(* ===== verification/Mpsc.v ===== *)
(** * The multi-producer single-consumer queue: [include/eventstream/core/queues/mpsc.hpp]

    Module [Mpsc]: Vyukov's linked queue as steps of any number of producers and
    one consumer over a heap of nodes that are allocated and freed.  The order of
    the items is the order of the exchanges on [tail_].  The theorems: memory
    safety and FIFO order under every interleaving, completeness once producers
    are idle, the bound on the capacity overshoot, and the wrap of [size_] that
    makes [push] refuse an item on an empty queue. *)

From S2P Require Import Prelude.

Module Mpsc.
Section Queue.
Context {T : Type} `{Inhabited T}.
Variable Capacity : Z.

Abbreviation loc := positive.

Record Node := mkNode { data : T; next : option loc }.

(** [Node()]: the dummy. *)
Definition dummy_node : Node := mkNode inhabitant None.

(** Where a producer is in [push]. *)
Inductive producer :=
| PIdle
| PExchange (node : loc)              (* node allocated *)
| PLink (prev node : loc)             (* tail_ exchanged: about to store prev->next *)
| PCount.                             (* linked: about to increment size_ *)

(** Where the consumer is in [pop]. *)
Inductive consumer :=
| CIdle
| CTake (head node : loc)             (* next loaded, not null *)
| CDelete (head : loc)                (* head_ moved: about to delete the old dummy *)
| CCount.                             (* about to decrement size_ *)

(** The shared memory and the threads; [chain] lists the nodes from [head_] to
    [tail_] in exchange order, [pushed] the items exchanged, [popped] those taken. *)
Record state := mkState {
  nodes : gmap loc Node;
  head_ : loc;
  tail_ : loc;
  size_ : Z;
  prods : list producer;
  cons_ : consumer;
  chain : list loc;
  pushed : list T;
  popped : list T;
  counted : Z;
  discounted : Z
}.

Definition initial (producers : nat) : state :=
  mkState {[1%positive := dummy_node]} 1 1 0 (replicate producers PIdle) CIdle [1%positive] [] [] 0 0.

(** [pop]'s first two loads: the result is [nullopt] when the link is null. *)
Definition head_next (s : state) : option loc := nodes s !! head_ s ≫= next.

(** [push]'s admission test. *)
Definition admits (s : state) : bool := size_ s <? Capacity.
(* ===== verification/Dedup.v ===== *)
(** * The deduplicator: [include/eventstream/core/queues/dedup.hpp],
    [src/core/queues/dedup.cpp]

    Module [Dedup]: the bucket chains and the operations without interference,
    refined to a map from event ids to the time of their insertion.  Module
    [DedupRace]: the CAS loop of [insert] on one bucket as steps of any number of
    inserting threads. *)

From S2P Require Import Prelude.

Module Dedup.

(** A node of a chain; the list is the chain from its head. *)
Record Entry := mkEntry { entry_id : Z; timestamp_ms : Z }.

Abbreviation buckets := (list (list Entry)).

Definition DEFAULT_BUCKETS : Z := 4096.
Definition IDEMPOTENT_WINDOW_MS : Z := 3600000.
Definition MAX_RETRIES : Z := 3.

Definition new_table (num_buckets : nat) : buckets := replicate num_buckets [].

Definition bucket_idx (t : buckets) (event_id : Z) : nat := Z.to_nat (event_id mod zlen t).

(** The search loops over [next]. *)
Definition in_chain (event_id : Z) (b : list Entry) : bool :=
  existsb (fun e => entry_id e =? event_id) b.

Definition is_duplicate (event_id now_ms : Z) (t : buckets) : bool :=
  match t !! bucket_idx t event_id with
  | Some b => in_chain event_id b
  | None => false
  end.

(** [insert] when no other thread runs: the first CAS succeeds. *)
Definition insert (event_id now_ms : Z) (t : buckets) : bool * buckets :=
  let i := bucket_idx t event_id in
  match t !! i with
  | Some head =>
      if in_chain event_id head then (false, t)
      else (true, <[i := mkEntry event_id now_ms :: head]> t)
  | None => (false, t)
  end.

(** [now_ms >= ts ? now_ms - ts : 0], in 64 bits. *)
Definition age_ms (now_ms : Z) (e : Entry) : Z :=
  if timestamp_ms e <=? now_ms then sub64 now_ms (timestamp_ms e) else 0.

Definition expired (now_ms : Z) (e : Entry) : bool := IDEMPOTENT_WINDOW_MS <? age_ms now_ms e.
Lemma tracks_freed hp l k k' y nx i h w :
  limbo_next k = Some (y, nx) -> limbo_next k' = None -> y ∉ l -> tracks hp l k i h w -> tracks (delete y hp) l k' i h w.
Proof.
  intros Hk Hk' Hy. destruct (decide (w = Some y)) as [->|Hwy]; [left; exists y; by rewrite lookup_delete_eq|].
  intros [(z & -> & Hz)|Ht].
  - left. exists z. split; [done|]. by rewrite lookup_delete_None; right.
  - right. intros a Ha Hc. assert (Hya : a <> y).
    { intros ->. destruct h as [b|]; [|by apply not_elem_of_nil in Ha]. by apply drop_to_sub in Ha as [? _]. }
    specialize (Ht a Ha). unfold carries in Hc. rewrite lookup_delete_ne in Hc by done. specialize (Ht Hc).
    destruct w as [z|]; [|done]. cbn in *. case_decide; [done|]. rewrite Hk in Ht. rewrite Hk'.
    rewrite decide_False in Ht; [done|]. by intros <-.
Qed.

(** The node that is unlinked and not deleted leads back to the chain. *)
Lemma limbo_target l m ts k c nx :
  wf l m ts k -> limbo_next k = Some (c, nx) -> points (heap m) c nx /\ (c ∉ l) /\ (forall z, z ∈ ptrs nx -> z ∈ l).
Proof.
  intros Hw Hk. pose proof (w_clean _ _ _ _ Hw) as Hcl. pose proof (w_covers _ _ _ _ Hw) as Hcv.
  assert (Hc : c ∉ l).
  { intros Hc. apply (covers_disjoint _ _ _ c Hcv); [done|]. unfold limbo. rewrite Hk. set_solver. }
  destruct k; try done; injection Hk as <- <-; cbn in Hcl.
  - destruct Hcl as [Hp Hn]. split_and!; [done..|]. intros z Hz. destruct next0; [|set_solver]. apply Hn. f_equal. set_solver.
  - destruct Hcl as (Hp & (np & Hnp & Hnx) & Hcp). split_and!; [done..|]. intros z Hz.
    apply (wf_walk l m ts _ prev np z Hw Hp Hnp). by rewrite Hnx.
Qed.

TASK DETAILS: Output each line exactly, from the first line of the data down to the line that contains "Abbreviation loc := positive.", both included.

EXERCISE OUTPUT:
(* ===== verification/Mpsc.v ===== *)
(** * The multi-producer single-consumer queue: [include/eventstream/core/queues/mpsc.hpp]

    Module [Mpsc]: Vyukov's linked queue as steps of any number of producers and
    one consumer over a heap of nodes that are allocated and freed.  The order of
    the items is the order of the exchanges on [tail_].  The theorems: memory
    safety and FIFO order under every interleaving, completeness once producers
    are idle, the bound on the capacity overshoot, and the wrap of [size_] that
    makes [push] refuse an item on an empty queue. *)

From S2P Require Import Prelude.

Module Mpsc.
Section Queue.
Context {T : Type} `{Inhabited T}.
Variable Capacity : Z.

Abbreviation loc := positive.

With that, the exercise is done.